Tally the lines of the data below that contain the string "revert". Give the tally and nothing else.

╔══

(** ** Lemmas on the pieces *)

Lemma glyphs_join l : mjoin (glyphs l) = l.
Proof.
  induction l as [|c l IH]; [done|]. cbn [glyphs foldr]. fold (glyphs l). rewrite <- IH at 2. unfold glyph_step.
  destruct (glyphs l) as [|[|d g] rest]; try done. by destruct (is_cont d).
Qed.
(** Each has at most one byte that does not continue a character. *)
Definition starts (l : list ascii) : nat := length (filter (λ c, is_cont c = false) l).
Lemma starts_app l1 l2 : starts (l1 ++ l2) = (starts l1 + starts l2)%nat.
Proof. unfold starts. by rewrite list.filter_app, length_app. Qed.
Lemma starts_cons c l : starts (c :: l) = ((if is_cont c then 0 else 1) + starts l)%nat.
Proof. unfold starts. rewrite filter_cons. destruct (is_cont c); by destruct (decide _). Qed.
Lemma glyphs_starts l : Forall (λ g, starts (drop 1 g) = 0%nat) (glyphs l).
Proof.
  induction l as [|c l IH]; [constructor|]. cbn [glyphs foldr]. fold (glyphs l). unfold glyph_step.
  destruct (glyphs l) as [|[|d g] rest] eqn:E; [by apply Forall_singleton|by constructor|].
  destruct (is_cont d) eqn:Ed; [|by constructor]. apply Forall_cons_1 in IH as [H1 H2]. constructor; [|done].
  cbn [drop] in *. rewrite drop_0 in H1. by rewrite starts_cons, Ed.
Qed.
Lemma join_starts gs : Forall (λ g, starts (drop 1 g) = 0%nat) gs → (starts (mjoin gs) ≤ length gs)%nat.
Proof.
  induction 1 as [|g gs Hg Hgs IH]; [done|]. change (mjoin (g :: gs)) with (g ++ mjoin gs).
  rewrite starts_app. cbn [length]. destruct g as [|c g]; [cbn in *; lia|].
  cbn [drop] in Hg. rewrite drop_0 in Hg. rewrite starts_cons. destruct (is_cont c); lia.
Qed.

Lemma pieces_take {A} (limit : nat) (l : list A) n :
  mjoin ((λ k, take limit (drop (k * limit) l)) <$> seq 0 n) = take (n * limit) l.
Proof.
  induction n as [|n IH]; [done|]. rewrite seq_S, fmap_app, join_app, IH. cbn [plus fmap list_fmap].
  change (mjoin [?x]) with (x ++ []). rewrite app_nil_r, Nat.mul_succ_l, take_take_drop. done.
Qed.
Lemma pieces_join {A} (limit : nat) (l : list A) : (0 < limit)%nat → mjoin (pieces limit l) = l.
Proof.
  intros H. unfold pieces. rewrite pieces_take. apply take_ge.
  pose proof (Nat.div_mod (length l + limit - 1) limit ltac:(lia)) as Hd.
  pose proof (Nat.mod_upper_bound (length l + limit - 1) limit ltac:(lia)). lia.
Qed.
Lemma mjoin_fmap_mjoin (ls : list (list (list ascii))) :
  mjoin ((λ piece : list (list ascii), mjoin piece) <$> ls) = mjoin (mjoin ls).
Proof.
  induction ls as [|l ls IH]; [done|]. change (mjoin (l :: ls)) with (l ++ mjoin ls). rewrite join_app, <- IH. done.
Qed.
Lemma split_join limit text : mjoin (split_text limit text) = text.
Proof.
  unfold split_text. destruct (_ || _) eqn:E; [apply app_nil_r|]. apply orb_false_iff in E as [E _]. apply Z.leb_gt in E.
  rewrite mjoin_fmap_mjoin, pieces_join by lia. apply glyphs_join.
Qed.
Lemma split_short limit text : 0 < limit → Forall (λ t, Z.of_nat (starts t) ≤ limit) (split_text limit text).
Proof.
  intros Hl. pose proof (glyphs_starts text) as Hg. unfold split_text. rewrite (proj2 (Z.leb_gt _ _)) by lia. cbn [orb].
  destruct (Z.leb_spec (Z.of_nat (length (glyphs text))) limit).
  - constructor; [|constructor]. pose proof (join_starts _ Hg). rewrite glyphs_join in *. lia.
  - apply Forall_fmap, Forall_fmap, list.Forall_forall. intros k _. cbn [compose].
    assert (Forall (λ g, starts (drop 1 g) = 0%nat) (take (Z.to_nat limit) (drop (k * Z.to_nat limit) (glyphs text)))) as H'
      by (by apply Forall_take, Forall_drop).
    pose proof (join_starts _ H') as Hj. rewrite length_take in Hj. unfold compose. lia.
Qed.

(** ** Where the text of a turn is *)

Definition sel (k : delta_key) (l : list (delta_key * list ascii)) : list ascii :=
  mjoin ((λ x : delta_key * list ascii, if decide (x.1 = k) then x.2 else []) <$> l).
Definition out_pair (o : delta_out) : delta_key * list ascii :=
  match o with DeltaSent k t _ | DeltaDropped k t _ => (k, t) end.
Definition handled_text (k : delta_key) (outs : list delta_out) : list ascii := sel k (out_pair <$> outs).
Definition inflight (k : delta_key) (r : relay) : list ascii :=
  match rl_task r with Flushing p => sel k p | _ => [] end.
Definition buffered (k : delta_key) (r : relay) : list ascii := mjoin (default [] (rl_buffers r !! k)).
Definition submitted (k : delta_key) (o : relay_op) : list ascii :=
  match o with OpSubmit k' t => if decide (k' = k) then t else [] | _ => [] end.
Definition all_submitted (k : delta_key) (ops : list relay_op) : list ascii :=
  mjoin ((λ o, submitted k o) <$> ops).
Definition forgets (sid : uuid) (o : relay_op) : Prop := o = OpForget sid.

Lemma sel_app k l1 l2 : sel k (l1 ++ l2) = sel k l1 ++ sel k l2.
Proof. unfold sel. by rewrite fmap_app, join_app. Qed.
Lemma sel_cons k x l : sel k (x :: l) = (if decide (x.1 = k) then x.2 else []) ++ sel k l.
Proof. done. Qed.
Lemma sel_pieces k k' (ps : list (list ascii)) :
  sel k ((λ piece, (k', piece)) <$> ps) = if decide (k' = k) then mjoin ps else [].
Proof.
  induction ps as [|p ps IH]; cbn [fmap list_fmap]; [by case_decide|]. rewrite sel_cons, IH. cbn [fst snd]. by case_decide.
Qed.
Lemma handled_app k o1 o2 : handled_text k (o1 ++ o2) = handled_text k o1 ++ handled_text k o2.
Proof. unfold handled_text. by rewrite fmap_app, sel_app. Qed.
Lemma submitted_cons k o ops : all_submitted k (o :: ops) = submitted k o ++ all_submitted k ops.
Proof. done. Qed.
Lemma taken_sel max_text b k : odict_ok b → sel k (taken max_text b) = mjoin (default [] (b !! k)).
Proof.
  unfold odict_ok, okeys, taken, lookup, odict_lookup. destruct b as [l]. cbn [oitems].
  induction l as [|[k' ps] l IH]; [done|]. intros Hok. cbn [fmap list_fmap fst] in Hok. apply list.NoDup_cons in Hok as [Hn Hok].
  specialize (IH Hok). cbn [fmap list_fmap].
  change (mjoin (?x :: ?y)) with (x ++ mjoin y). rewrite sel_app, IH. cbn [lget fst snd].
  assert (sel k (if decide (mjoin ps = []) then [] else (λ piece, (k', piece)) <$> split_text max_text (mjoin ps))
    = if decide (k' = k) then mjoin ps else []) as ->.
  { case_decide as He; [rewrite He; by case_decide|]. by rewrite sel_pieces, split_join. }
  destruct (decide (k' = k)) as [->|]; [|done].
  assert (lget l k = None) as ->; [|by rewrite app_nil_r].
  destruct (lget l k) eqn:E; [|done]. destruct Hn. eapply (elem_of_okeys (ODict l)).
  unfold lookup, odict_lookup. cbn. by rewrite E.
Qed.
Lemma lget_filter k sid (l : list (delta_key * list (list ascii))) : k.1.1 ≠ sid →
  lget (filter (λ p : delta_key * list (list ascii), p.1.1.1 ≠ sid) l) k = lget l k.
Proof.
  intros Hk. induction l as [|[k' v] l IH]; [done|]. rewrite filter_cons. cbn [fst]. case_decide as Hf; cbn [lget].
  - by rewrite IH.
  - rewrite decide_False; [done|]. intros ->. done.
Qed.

╚══
╔══

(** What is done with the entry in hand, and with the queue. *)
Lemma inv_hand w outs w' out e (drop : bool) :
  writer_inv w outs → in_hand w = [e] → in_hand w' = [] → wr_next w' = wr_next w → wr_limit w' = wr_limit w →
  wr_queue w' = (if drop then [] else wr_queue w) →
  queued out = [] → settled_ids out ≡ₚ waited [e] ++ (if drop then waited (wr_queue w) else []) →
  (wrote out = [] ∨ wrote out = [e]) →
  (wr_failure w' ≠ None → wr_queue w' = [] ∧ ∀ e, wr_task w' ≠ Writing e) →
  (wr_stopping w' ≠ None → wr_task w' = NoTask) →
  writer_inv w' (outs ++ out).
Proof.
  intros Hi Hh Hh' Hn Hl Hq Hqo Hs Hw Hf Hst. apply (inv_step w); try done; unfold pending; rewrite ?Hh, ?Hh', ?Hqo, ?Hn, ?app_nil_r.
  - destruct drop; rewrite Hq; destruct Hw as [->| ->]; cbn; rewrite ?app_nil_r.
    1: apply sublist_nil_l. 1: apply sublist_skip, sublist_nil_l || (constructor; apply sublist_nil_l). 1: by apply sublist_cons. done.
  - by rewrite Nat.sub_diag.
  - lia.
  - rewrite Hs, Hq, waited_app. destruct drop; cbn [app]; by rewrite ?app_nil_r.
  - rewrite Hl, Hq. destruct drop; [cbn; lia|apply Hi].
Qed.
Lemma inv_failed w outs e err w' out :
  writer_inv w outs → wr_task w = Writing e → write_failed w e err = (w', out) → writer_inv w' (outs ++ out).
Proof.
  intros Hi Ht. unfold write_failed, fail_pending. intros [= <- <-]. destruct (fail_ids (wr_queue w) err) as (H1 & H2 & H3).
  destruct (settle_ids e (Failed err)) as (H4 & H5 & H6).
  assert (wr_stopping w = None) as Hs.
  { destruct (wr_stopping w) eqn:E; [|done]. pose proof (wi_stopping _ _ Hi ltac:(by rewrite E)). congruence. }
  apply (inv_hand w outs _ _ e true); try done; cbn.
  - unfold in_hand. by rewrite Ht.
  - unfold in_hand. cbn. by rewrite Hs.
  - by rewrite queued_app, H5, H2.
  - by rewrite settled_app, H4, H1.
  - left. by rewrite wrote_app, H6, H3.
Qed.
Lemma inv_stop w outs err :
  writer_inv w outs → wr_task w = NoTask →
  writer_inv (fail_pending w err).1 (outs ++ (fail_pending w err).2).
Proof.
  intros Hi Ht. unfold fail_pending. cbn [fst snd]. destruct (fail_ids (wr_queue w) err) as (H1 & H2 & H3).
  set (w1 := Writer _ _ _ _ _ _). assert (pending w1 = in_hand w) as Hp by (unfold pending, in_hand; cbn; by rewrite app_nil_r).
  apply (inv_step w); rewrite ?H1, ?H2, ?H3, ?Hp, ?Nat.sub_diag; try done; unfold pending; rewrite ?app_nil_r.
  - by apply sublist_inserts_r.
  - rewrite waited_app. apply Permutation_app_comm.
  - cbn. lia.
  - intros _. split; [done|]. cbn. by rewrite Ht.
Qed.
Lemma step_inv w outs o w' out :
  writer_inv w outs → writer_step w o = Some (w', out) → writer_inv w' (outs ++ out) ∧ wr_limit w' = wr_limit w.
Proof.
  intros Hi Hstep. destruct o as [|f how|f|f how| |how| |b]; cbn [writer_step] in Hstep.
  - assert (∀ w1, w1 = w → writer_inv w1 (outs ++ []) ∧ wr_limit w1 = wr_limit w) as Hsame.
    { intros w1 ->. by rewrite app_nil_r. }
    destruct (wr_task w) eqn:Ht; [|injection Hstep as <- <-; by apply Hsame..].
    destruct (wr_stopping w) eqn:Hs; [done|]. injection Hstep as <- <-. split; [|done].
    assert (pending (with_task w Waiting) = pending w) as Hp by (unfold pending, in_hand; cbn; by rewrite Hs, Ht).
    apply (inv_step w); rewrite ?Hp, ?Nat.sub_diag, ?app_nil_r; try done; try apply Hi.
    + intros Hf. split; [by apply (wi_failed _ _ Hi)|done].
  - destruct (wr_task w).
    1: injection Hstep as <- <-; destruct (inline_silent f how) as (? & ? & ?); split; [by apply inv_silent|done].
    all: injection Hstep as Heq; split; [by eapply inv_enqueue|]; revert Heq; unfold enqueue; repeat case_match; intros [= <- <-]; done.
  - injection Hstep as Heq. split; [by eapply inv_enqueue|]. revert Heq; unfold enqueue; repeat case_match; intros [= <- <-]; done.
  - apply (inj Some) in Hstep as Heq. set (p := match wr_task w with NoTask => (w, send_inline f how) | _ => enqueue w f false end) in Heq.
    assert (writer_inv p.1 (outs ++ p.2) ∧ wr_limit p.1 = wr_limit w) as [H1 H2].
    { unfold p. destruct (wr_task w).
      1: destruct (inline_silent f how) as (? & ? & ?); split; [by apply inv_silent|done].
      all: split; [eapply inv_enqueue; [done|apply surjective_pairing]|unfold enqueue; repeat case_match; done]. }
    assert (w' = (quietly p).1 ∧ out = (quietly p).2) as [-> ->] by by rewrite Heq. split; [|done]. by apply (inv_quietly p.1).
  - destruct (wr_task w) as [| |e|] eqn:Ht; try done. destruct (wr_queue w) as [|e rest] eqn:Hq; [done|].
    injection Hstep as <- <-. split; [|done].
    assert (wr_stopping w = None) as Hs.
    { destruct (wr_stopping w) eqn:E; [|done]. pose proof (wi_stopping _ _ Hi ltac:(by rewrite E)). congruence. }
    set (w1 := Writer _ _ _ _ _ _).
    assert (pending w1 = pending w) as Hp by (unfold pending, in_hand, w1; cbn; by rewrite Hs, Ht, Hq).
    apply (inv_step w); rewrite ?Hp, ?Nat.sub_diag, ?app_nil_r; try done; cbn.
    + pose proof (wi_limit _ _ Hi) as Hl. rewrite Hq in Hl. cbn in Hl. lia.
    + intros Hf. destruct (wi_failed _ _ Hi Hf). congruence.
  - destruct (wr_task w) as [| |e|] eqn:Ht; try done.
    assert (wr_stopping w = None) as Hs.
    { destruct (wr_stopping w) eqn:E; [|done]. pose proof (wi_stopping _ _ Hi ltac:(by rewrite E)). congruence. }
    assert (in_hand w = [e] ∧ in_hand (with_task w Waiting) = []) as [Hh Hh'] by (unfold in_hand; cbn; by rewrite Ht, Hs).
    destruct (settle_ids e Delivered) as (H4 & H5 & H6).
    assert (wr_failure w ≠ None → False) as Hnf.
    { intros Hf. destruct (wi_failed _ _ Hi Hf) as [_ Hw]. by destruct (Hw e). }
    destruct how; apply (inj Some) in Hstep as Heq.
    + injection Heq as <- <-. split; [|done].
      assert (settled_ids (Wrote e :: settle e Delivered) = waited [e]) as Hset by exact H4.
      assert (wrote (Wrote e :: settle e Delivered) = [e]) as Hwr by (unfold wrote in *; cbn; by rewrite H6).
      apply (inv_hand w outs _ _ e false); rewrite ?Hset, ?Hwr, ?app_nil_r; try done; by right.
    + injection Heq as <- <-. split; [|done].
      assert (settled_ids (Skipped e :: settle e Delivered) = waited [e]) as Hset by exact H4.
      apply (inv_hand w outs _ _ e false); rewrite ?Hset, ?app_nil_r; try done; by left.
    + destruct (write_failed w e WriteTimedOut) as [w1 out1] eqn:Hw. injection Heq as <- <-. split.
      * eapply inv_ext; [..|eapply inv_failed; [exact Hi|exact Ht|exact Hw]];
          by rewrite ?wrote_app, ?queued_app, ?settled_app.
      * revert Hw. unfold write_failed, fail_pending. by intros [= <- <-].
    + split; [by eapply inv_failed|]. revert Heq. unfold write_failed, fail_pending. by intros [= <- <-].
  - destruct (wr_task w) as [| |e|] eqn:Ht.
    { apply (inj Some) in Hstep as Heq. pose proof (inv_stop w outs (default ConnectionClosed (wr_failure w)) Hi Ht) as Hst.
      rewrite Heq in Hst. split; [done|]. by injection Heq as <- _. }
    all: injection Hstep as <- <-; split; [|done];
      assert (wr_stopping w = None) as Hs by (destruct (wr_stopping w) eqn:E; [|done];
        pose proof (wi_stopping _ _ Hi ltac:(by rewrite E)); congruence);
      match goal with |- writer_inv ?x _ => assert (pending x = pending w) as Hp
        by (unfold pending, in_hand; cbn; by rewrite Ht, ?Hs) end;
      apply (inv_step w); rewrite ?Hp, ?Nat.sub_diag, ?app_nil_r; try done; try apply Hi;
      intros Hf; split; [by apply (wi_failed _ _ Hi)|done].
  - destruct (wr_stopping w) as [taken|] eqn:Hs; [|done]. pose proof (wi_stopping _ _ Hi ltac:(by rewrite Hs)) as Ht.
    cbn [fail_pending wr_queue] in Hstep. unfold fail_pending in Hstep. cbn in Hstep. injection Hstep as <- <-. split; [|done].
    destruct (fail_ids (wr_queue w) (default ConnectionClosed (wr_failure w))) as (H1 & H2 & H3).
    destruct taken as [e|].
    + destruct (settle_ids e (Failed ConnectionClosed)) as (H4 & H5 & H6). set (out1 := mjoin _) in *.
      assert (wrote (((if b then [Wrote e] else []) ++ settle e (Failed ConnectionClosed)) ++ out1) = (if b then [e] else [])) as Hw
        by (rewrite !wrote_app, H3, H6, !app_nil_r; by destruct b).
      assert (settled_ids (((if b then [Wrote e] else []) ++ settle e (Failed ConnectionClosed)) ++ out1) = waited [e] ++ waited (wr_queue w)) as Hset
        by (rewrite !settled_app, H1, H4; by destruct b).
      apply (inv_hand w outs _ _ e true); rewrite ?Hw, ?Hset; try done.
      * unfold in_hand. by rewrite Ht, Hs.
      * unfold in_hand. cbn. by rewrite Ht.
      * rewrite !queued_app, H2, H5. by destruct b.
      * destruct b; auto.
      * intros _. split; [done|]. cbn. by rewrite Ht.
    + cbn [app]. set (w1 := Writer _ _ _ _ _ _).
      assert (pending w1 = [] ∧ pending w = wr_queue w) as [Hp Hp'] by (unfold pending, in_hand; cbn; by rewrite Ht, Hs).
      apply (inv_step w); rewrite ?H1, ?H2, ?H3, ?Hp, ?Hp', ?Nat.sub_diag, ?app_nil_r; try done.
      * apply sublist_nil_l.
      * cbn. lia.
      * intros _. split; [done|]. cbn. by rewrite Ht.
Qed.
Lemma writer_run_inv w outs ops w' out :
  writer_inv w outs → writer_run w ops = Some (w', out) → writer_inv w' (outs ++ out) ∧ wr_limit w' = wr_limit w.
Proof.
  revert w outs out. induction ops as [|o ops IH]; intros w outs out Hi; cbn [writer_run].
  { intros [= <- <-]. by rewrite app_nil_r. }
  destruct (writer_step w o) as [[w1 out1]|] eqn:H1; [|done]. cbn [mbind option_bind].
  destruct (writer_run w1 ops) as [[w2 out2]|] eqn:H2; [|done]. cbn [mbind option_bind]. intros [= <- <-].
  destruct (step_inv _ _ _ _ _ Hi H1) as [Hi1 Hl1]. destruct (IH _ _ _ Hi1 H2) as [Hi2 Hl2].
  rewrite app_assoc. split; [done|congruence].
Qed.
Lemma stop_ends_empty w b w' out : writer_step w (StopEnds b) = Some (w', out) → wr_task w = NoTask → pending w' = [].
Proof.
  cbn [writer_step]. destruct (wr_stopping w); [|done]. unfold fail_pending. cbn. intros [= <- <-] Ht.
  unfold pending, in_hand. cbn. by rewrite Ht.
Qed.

╚══
╔══

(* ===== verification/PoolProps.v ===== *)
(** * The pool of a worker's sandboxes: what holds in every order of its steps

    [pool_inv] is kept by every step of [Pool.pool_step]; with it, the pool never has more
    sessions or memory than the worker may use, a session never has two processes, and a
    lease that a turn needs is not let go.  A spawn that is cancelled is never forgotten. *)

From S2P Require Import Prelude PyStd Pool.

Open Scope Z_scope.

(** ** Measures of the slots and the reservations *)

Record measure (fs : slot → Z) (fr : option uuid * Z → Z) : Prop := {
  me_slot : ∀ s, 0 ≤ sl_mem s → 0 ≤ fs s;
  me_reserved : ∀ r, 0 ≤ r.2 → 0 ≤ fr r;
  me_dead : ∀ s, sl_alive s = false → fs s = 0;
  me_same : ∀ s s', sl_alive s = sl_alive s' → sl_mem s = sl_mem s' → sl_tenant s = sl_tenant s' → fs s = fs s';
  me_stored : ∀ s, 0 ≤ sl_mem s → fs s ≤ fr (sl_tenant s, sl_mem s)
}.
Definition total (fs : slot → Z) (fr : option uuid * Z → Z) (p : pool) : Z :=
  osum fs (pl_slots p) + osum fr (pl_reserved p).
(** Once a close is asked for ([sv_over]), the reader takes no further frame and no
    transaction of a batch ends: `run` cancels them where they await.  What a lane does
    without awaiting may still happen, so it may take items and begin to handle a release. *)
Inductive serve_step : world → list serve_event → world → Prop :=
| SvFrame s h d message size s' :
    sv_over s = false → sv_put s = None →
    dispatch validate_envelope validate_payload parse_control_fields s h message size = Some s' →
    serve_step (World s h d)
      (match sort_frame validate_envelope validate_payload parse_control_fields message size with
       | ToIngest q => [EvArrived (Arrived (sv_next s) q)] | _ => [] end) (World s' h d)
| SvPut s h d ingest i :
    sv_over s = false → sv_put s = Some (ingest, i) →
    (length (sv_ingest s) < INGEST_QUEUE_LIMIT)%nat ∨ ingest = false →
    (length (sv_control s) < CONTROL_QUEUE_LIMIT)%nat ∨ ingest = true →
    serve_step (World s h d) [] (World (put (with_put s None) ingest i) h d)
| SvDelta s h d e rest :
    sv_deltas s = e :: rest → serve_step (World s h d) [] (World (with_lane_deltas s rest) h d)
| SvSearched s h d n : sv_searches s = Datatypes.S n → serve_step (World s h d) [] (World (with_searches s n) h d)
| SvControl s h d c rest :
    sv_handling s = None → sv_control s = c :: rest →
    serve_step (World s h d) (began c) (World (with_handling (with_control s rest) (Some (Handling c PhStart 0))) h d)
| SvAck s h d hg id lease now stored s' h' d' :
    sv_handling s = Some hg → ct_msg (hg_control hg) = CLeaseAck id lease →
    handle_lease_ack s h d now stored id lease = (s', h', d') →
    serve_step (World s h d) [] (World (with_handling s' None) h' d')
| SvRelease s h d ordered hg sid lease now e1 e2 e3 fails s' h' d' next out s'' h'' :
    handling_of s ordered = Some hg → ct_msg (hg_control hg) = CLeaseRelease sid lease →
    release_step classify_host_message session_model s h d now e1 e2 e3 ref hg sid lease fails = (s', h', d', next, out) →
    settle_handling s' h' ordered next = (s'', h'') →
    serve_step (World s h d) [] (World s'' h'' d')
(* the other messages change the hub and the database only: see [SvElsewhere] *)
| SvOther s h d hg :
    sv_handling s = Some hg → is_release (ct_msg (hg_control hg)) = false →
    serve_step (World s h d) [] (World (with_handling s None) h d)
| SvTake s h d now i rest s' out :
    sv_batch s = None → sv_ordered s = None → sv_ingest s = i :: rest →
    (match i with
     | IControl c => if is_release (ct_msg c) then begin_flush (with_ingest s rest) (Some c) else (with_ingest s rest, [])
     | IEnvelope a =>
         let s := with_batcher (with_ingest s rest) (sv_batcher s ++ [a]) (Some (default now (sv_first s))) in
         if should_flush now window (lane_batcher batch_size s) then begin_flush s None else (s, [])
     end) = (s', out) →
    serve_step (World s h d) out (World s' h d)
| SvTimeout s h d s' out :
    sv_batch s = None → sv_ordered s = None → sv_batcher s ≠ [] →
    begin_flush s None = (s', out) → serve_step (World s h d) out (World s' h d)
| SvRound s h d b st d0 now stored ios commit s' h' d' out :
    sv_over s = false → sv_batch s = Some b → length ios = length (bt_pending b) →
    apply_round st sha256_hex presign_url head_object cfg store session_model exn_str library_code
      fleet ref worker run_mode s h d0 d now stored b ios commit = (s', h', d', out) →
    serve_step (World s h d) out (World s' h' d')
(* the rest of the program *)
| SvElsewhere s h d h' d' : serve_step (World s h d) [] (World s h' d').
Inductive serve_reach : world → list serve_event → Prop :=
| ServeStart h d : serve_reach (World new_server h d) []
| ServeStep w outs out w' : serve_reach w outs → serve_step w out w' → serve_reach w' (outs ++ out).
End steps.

╚══

• _ANSWER TO THIS TASK_:
5